The photograph that Elliott took of Butler that afternoon was published by UK based art retailer Athena in their 1977 calendar. In 1978 Elliott’s photograph was sold as a poster and In the years that followed, Elliott’s ‘Tennis Girl‘ image became an oddly American suburban classic. It found a fitting home in the bedrooms of older brothers and mechanic shop bathrooms. Young boys everywhere discovered Butler’s bare cheeks in the dens of fathers and uncles across the country. The poster would go on to sell over two million copies.

 

'Tennis Girl' by Martin Elliott

‘Tennis Girl’ by Martin Elliott

‘Tennis Girl’ is an image that some consider low-class and tawdry. Cheaply sexual and devoid of artistry and all of this may be true, but what it does have is an honest and unique charm to it. I would guess that of the two million copies of the poster that have lived in the world, not one of them was framed. It’s a poster meant to be hung with thumb tacks and Scotch tape. A slab of paper designed to fade and decay from years of tobacco smoke and too many summers in direct garage sunlight.

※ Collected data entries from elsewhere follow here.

(** C3, as the code has it, for instances with at least one item.  In the
    narrow layout both instances use [itemCount - 1], the data model's
    value for one visible item.  In the wide layout the amenities instance
    uses [max(0, itemCount - 4)], the data model's value for four visible
    items, and the rooms instance uses [itemCount - 2]: for three rooms or
    more that is one more than the data model's value for three visible
    items, for two rooms it is that value, 0, and for a single room it is
    -1, one less than that value.  Each instance uses its value in all
    three places: the bound of [goToNext], the clamp of [syncWithScroll]
    (whose narrow bound [itemCount - 1] is the narrow value) and the
    disabling of the next arrow. *)
Theorem maxIndex_by_mode (r : RoomsCarousel.t) (a : AmenitiesCarousel.t) :
  1 <= RoomsCarousel.totalRooms r -> 1 <= AmenitiesCarousel.totalCards a ->
  (* the values *)
  RoomsCarousel.maxIndex r
  = (if RoomsCarousel.isMobile r
     then Spec.maxIndex (RoomsCarousel.totalRooms r) (Spec.visibleCount true 3)
     else RoomsCarousel.totalRooms r - 2) /\
  (RoomsCarousel.isMobile r = false ->
   RoomsCarousel.maxIndex r
   = Spec.maxIndex (RoomsCarousel.totalRooms r) (Spec.visibleCount false 3)
     + (if 3 <=? RoomsCarousel.totalRooms r then 1
        else if 2 <=? RoomsCarousel.totalRooms r then 0 else -1)) /\
  AmenitiesCarousel.maxIndex a
  = Spec.maxIndex (AmenitiesCarousel.totalCards a)
      (Spec.visibleCount (AmenitiesCarousel.isMobile a) 4) /\
  (* the bound of goToNext *)
  RoomsCarousel.goToNext r
  = (if RoomsCarousel.currentIndex r <? RoomsCarousel.maxIndex r
     then RoomsCarousel.updateCarousel
            (RoomsCarousel.set_currentIndex (RoomsCarousel.currentIndex r + 1) r)
     else (Normal tt, r, [])) /\
  AmenitiesCarousel.goToNext a
  = (if AmenitiesCarousel.currentIndex a <? AmenitiesCarousel.maxIndex a
     then AmenitiesCarousel.updateCarousel
            (AmenitiesCarousel.set_currentIndex (AmenitiesCarousel.currentIndex a + 1) a)
     else (Normal tt, a, [])) /\
  (* the clamp of syncWithScroll *)
  (forall l w,
     RoomsCarousel.scrollIndex r l w
     = Spec.scroll_index_of (RoomsCarousel.isMobile r)
         (Math.round (Spec.scroll_value (RoomsCarousel.isMobile r) (scrollLeft l) w
                        RoomsCarousel.gap (scrollWidth l - clientWidth l)
                        (RoomsCarousel.maxIndex r)))
         (scrollWidth l - clientWidth l) (RoomsCarousel.maxIndex r)
         (RoomsCarousel.maxIndex r + 1)) /\
  (forall l w,
     (if AmenitiesCarousel.isMobile a then AmenitiesCarousel.scrollIndex_mobile a l w
      else AmenitiesCarousel.scrollIndex_desktop a l)
     = Spec.scroll_index_of (AmenitiesCarousel.isMobile a)
         (Math.round (Spec.scroll_value (AmenitiesCarousel.isMobile a) (scrollLeft l) w
                        AmenitiesCarousel.gap (scrollWidth l - clientWidth l)
                        (AmenitiesCarousel.maxIndex a)))
         (scrollWidth l - clientWidth l) (AmenitiesCarousel.maxIndex a)
         (AmenitiesCarousel.maxIndex a + 1)) /\
  (* the next arrow *)
  RoomsCarousel.rightArrow (state_of (RoomsCarousel.updateUI r))
  = option_map (fun _ => RoomsCarousel.maxIndex r <=? RoomsCarousel.currentIndex r)
      (RoomsCarousel.rightArrow r) /\
  AmenitiesCarousel.rightArrow (state_of (AmenitiesCarousel.updateUI a))
  = option_map (fun _ => AmenitiesCarousel.maxIndex a <=? AmenitiesCarousel.currentIndex a)
      (AmenitiesCarousel.rightArrow a).
Proof.
  intros Hr Ha.
  assert (Er : (1 <=? RoomsCarousel.totalRooms r) = true) by (apply Z.leb_le; lia).
  split; [|split; [|split; [|split; [|split; [|split; [|split; [|split]]]]]]].
  - unfold RoomsCarousel.maxIndex, Spec.maxIndex, Spec.visibleCount.
    destruct (RoomsCarousel.isMobile r); [now rewrite Er | reflexivity].
  - intros Hm. unfold RoomsCarousel.maxIndex, Spec.maxIndex, Spec.visibleCount.
    rewrite Hm. destruct (Z.leb_spec 3 (RoomsCarousel.totalRooms r)); [lia|].
    destruct (Z.leb_spec 2 (RoomsCarousel.totalRooms r)); lia.
  - unfold AmenitiesCarousel.maxIndex, Spec.maxIndex, Spec.visibleCount, Math.max.
    destruct (AmenitiesCarousel.isMobile a).
    + destruct (Z.leb_spec 1 (AmenitiesCarousel.totalCards a)); lia.
    + destruct (Z.leb_spec 4 (AmenitiesCarousel.totalCards a)); lia.
  - apply RoomsFacts.goToNext_eq.
  - apply AmenitiesFacts.amenities_goToNext_eq.
  - intros l w. rewrite scrollIndex_formula.
    unfold Spec.scroll_index_of, RoomsCarousel.maxIndex.
    destruct (RoomsCarousel.isMobile r); [do 2 f_equal; lia | reflexivity].
  - intros l w. rewrite amenities_scrollIndex_formula.
    unfold Spec.scroll_index_of, AmenitiesCarousel.maxIndex.
    destruct (AmenitiesCarousel.isMobile a); [do 2 f_equal; lia | reflexivity].
  - rewrite RoomsFacts.updateUI_eq. reflexivity.
  - rewrite AmenitiesFacts.amenities_updateUI_eq. reflexivity.
Qed.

I remember this — at eight-years-old, I went into a friend’s garage to grab his baseball bat and his spare glove and there tacked above the workbench, was ‘Tennis Girl.’ She wasn’t naked, but she was. It wasn’t dirty, but it was. I had posters in my room, but not like this one.

It’s an image I remember and cannot let go of. It lives and haunts. A part of my youth caught in that strange brand of ’70s haze. A faceless pin-up. Her butt, just seen enough to be a bit too much. When I saw the work of illustrator Keith P. Rein, I found a craftsman with a skill for mixing the cute with the sexual, the vulgar with the whimsical. He is an artist that instills a wonderful sense of enthusiasm and childlike perversions into his work.

I approached Rein to create his own version of ‘Tennis Girl,’ not a direct copy but an ‘inspired by‘ poster to play a part in Elliott and Butler’s conversation. To stay true to the intentions of Elliott and Athena’s poster, ‘West Coast Cola‘ was printed on that simple gloss lightweight paper that my childhood was made of when my bedroom was decorated with posters of Jose Canseco and Michael Jordan.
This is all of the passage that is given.